Drucksache - 20-1872  

 
 
Betreff: BIKE Flash - Sicherheit für Bergedorfs Radfahrer - ergänzte Fassung
Status:öffentlichDrucksache-Art:Antrag
Verfasser:CDU-Fraktion
Fraktion GRÜNE Bergedorf
Federführend:Dezernat Steuerung und Service   
Beratungsfolge:
Bezirksversammlung Bergedorf
20.12.2018 
Sitzung der Bezirksversammlung Bergedorf ungeändert beschlossen   

Sachverhalt
Beschlussvorschlag
Anlage/n

Sachverhalt:

Antrag der BAbg. Froh, Helm und Fraktion der CDU

der BAbg. Fleige und Fraktion Die Grünen

 

Die häufigste Ursache bei Verkehrsunfällen mit Radfahrern ist in Hamburg das Abbiegen, wie der Senat auf eine schriftliche kleine Anfrage des CDU-Bürgerschaftsabgeordneten Dennis Thering (Drucksache 21/15106) kürzlich mitteilte. Und völlig unabhängig von der Schuldfrage liegt es auf der Hand, dass bei einem Unfall der Radfahrer in solchen Fällen den Kürzeren zieht. Insofern ist es wichtig, die Unfallhäufigkeit so weit zu reduzieren, wie es möglich ist.

 

Eine technische Lösung bietet der BIKE-Flash. Hierbei handelt es sich um ein Warnsystem, das in den Kreuzungsbereichen installiert wird und die Fahrzeugführer vor herannahenden Fahrradfahrern und Fußgängern mittels optischen Signalen warnt. Durch die im System verbauten Wärmesensoren können Radfahrer und Fußgänger ab einer Entfernung von 40 Metern vor einem Abzweig erkannt werden. Ist dies der Fall, werden vier Warnleuchten aktiviert. Diese blinken in unterschiedlichen Höhen, so dass sie während des gesamten Abbiegevorgangs sowohl für höher sitzende Lkw-Fahrer als auch für Fahrer von PKW im Sichtbereich der Frontscheibe, im Beifahrerfenster und dann auch im Rückspiegel erkennbar bleiben.

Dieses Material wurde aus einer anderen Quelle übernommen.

(* ===== verification/SasTime.v ===== *)
(** * SAS: timestamp anchors

    The anchors of [timestamp.rs] agree with the records: an issuance anchor
    carries the record's issuance time and a revocation anchor its revocation
    time, in every state the contract can reach; and what a timestamp claim
    proves. *)

From S2P Require Import Prelude Host Common TypedData Merkle SasState SasCore SasAdmin SasFees.
From S2P Require Import SasIssue SasAttest SasRevoke SasQuery SasCalls SasFrame SasRecord.
From S2P Require Import SasIssueSpec SasLife SasAuthority.

(** Every anchor belongs to a record and states its time. *)
Definition anchors_ok {X} (s : State SasSig X) : Prop :=
  forall u b x, pget s (TimestampAnchorKey u b) = Some x ->
    exists a, read_record s u = Some a
      /\ ledger_timestamp x = if b then revocation_time a else time a.

Section anchors.
Context {X : Type} `{Deps X}.
Implicit Types (s : State SasSig X) (e : Env).

Definition anchored (e : Env) s s' : Prop :=
  is_u64 (timestamp e) -> store_ok s -> anchors_ok s -> store_ok s' /\ anchors_ok s'.

#[export] Instance anchored_preorder : PreorderE anchored.
Proof.
  intros e; split; [done|].
  intros s1 s2 s3 H12 H23 Hts Hok Ha; destruct (H12 Hts Hok Ha); by apply H23.
Qed.

(** Operations that write neither a record nor an anchor. *)
Definition no_attestation (k : SasPKey) : Prop := forall u, ~ attestation_key u k.

Lemma no_attestation_record k : no_attestation k -> no_record k.
Proof. intros Hk u Hu; apply (Hk u); by left. Qed.

Lemma anchored_touches {A} (m : M SasSig X A) :
  preserves (touches (fun _ => True) no_attestation) m -> preserves anchored m.
Proof.
  intros Hm e s r s' T%Hm Hts [Hok Hl] Ha.
  assert (forall u, read_record s' u = read_record s u) as Hr.
  { intros u; eapply read_record_touch; [exact T|]; intros k Hk Hn; by apply (Hn u); left. }
  destruct T as [_ Hp]; split; [split|].
  - intros u a; rewrite Hr; apply Hok.
  - intros u a; rewrite !Hp; [apply Hl|..];
      intros Hn; apply (Hn u); left; unfold record_key; auto.
  - intros u b x; rewrite Hp, Hr; [apply Ha|]; intros Hn; apply (Hn u); right; eauto.
Qed.

(** A change to one record, with its anchors. *)
Lemma anchored_one {A} (m : M SasSig X A) e s r s' u :
  preserves layout m -> m e s = Ok (r, s') ->
  (is_u64 (timestamp e) -> store_ok s -> anchors_ok s ->
   (forall k, ~ attestation_key u k -> pget s' k = pget s k)
   /\ (forall a, read_record s' u = Some a -> uid a = u /\ att_typed a)
   /\ forall b x, pget s' (TimestampAnchorKey u b) = Some x ->
        exists a, read_record s' u = Some a
          /\ ledger_timestamp x = if b then revocation_time a else time a) ->
  anchored e s s'.
Proof.
  intros Hlay Hr Hone Hts Hok Ha; destruct (Hone Hts Hok Ha) as (Hfr & Hu & Hb).
  assert (touches (fun _ => True) (attestation_key u) e s s') as T by (split; [tauto|done]).
  destruct Hok as [Hok Hl].
  assert (forall v, v <> u -> read_record s' v = read_record s v) as Ho.
  { intros v Hne; eapply read_record_touch; [exact T|].
    intros k [-> | [-> | ->]] [[? | [? | ?]]|[? ?]]; congruence. }
  split; [split; [|by eapply Hlay]|].
  - intros v a; destruct (decide (v = u)) as [->|Hne]; [auto|rewrite Ho by done; apply Hok].
  - intros v b x; destruct (decide (v = u)) as [->|Hne]; [auto|].
    rewrite Ho, (proj2 T) by (done || intros [[? | [? | ?]]|[? ?]]; congruence); apply Ha.
Qed.

Lemma anchored_attest_internal a : att_typed a -> preserves anchored (attest_internal a).
Proof.
  intros Hty e s r s' Hr.
  apply (anchored_one _ e s r s' (uid a) (layout_attest_internal a) Hr); intros Hts Hok Ha.
  pose proof (fp_attest_internal (fun _ => True) (fun k => record_key (uid a) k
    \/ k = TimestampAnchorKey (uid a) false) a I I (fun k Hk => or_introl Hk) (or_intror eq_refl)
    e s r s' Hr) as T.
  apply attest_internal_ok in Hr as [_ [Hf _ Hrec _ Hanc _]]; [|done..]; split_and!.
  - intros k Hk; apply T; intros [?| ->]; apply Hk; [by left|right; by eexists].
  - rewrite Hrec; intros ? [= <-]; split; [done|auto with sas].
  - intros [] x; [|rewrite Hanc, Hrec; intros [= <-]; by eexists].
    rewrite (proj2 T) by (intros [[? | [? | ?]]|?]; congruence).
    intros (b & Hb & _)%Ha; by rewrite (fv_fresh _ _ _ Hf) in Hb.
Qed.

Lemma anchored_revoke_internal u : preserves anchored (revoke_internal u).
Proof.
  intros e s r s' Hr.
  apply (anchored_one _ e s r s' u (layout_revoke_internal u) Hr); intros Hts [Hok _] Ha.
  apply revoke_internal_ok in Hr as [(a & _ & _ & _ & Hb & Hrv & Hz & Ha' & _) _ Hanc _ Hfr];
    [|done..].
  destruct (Hok _ _ Hb); split_and!.
  - intros k Hk; apply Hfr; [intros ?; apply Hk; by left|].
    intros ->; apply Hk; right; by eexists.
  - rewrite Ha'; intros ? [= <-]; split; [done|auto with sas].
  - intros [] x; rewrite Ha'; [rewrite Hanc; intros [= <-]; by eexists|].
    rewrite Hfr by (done || intros [? | [? | ?]]; congruence).
    intros (a2 & Ha2 & ->)%Ha; rewrite Hb in Ha2; injection Ha2 as <-; by eexists.
Qed.

Lemma fp_renew_attestation (P : SasPKey -> Prop) u ex e s r s' :
  records_ok s -> (forall k, record_key u k -> P k) ->
  renew_attestation u ex e s = Ok (r, s') -> touches (fun _ => True) P e s s'.
Proof.
  intros Hok HP; unfold renew_attestation; intros Hr; sas_inv.
  match goal with Ha : Some ?a = read_record _ _ |- _ =>
    symmetry in Ha; destruct (Hok _ _ Ha) as [<- _] end.
  chain; done.
Qed.

Lemma anchored_renew_attestation u ex : is_u64 ex -> preserves anchored (renew_attestation u ex).
Proof.
  intros Hex e s r s' Hr.
  apply (anchored_one _ e s r s' u (layout_renew_attestation u ex) Hr); intros Hts [Hok _] Ha.
  pose proof (fp_renew_attestation (record_key u) u ex e s r s' Hok (fun k Hk => Hk) Hr) as [_ T].
  apply renew_attestation_ok in Hr as (a & Hb & _ & _ & _ & _ & _ & _ & _ & Ha' & _); [|done..].
  destruct (Hok _ _ Hb); split_and!.
  - intros k Hk; apply T; intros ?; apply Hk; by left.
  - rewrite Ha'; intros ? [= <-]; split; [done|auto with sas].
  - intros b x; rewrite T, Ha' by (intros [? | [? | ?]]; congruence).
    intros (a2 & Ha2 & ->)%Ha; rewrite Hb in Ha2; injection Ha2 as <-; by eexists.
Qed.

Lemma anchored_remove_attestation u : preserves anchored (remove_attestation u).
Proof.
  intros e s r s' Hr.
  apply (anchored_one _ e s r s' u (layout_remove_attestation u) Hr); intros Hts _ _.
  assert (forall b, pget s' (TimestampAnchorKey u b) = None) as Hn.
  { unfold remove_attestation, remove_anchors in Hr; run_inv; intros [].
    - exact (pget_remove_eq _ _).
    - rewrite pget_upd_ne by done; exact (pget_remove_eq _ _). }
  apply remove_attestation_ok in Hr as (Hu & _ & Hk); split_and!; [done|by rewrite Hu|].
  intros b x; by rewrite Hn.
Qed.

Lemma anchored_migrate_attestation u : preserves anchored (migrate_attestation u).
Proof.
  intros e s b s' Hr Hts [Hok Hl] Ha.
  assert (touches (fun _ => True) (record_key u) e s s') as [_ T].
  { refine ((_ : preserves (touches _ _) _) e s b s' Hr).
    assert (record_key u (UidKey u)) by (right; by left).
    assert (record_key u (VALID_FROM u)) by (right; by right).
    pres_open. }
  apply migrate_attestation_ok in Hr as (Hl' & Hread & _); [|done..].
  split; [split; [|done]; intros v a; rewrite Hread; apply Hok|].
  intros v c x; rewrite T, Hread by (intros [? | [? | ?]]; congruence); apply Ha.
Qed.
End anchors.

#[export] Hint Resolve anchored_attest_internal anchored_revoke_internal
  anchored_renew_attestation anchored_remove_attestation anchored_migrate_attestation : sas.
#[export] Hint Extern 5 (preserves anchored _) => apply anchored_touches : sas.
#[export] Hint Extern 1 (no_attestation _) =>
  (by intros ? [[? | [? | ?]]|[? ?]]) : sas.

Section anchored_exec.
Context {X : Type} `{Deps X}.
Implicit Types (s : State SasSig X) (e : Env).

Lemma anchored_multi_attest_loop l seen uids :
  Forall att_typed l -> preserves anchored (multi_attest_loop l seen uids).
Proof. intros Hl; revert seen uids; induction Hl; intros; simpl; pres. Qed.
Lemma anchored_multi_attest_by_delegation_loop l ns sgs pks seen uids :
  Forall att_typed l ->
  preserves anchored (multi_attest_by_delegation_loop l ns sgs pks seen uids).
Proof. intros Hl; revert ns sgs pks seen uids; induction Hl; intros; simpl; pres. Qed.
Lemma anchored_broadcast_loop a sch rs seen d ex rv uids :
  is_u64 ex -> preserves anchored (broadcast_loop a sch rs seen d ex rv uids).
Proof.
  intros Hex; revert seen uids; induction rs as [|r rs IH]; intros; simpl; pres.
  apply anchored_attest_internal; unfold att_typed, is_u64, u64_max in *; simpl; lia.
Qed.
Lemma anchored_revoke_all l : preserves anchored (revoke_all l).
Proof. induction l; simpl; pres. Qed.
Lemma anchored_multi_revoke_by_delegation_commit l ns :
  preserves anchored (multi_revoke_by_delegation_commit l ns).
Proof. revert ns; induction l; intros; simpl; pres. Qed.
Lemma anchored_prune_loop l n : preserves (anchored (X := X)) (prune_loop l n).
Proof. revert n; induction l; intros; simpl; pres. Qed.
Lemma anchored_migrate_loop l n : preserves (anchored (X := X)) (migrate_loop l n).
Proof. revert n; induction l; intros; simpl; pres. Qed.
Lemma anchored_replace_internal u a old :
  att_typed a -> preserves anchored (replace_internal u a old).
Proof. intros; unfold replace_internal; pres. Qed.

#[local] Hint Resolve anchored_multi_attest_loop anchored_multi_attest_by_delegation_loop
  anchored_broadcast_loop anchored_revoke_all anchored_multi_revoke_by_delegation_commit
  anchored_prune_loop anchored_migrate_loop anchored_replace_internal : sas.

Lemma anchored_exec c : call_typed c -> preserves anchored (exec c).
Proof. destruct c; simpl; intros; pres_open. Qed.
End anchored_exec.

Vorteil dieser Anlage ist, dass alle Fahrzeugführer gewarnt werden, im Gegensatz zu einem Abbiegeassistenten, der nur in neuen Fahrzeugen installiert ist.

 

In dem Niedersächsischen Ort Garbsen ist jetzt eine Pilotanlage installiert worden. Die Einrichtungskosten sollen sich auf ca. € 34.000 belaufen haben.

 

 


Petitum/Beschluss:

Wir beantragen daher, die Bezirksversammlung möge beschließen:

 

 

  1. Das Bezirksamt prüft in Zusammenarbeit mit dem örtlichen Polizeikommissariat, wo im Bezirk die Errichtung von ein bis zwei solcher Pilotanlagen sinnvoll wäre.
  2. Das Bezirksamt prüft, was die Installation an den ermittelten Plätzen kosten würde.
  3. Das Bezirksamt prüft, wie eine Einrichtung zu finanzieren wäre.
  4. Das Bezirksamt stellt die Ergebnisse seiner Prüfung im V+I vor.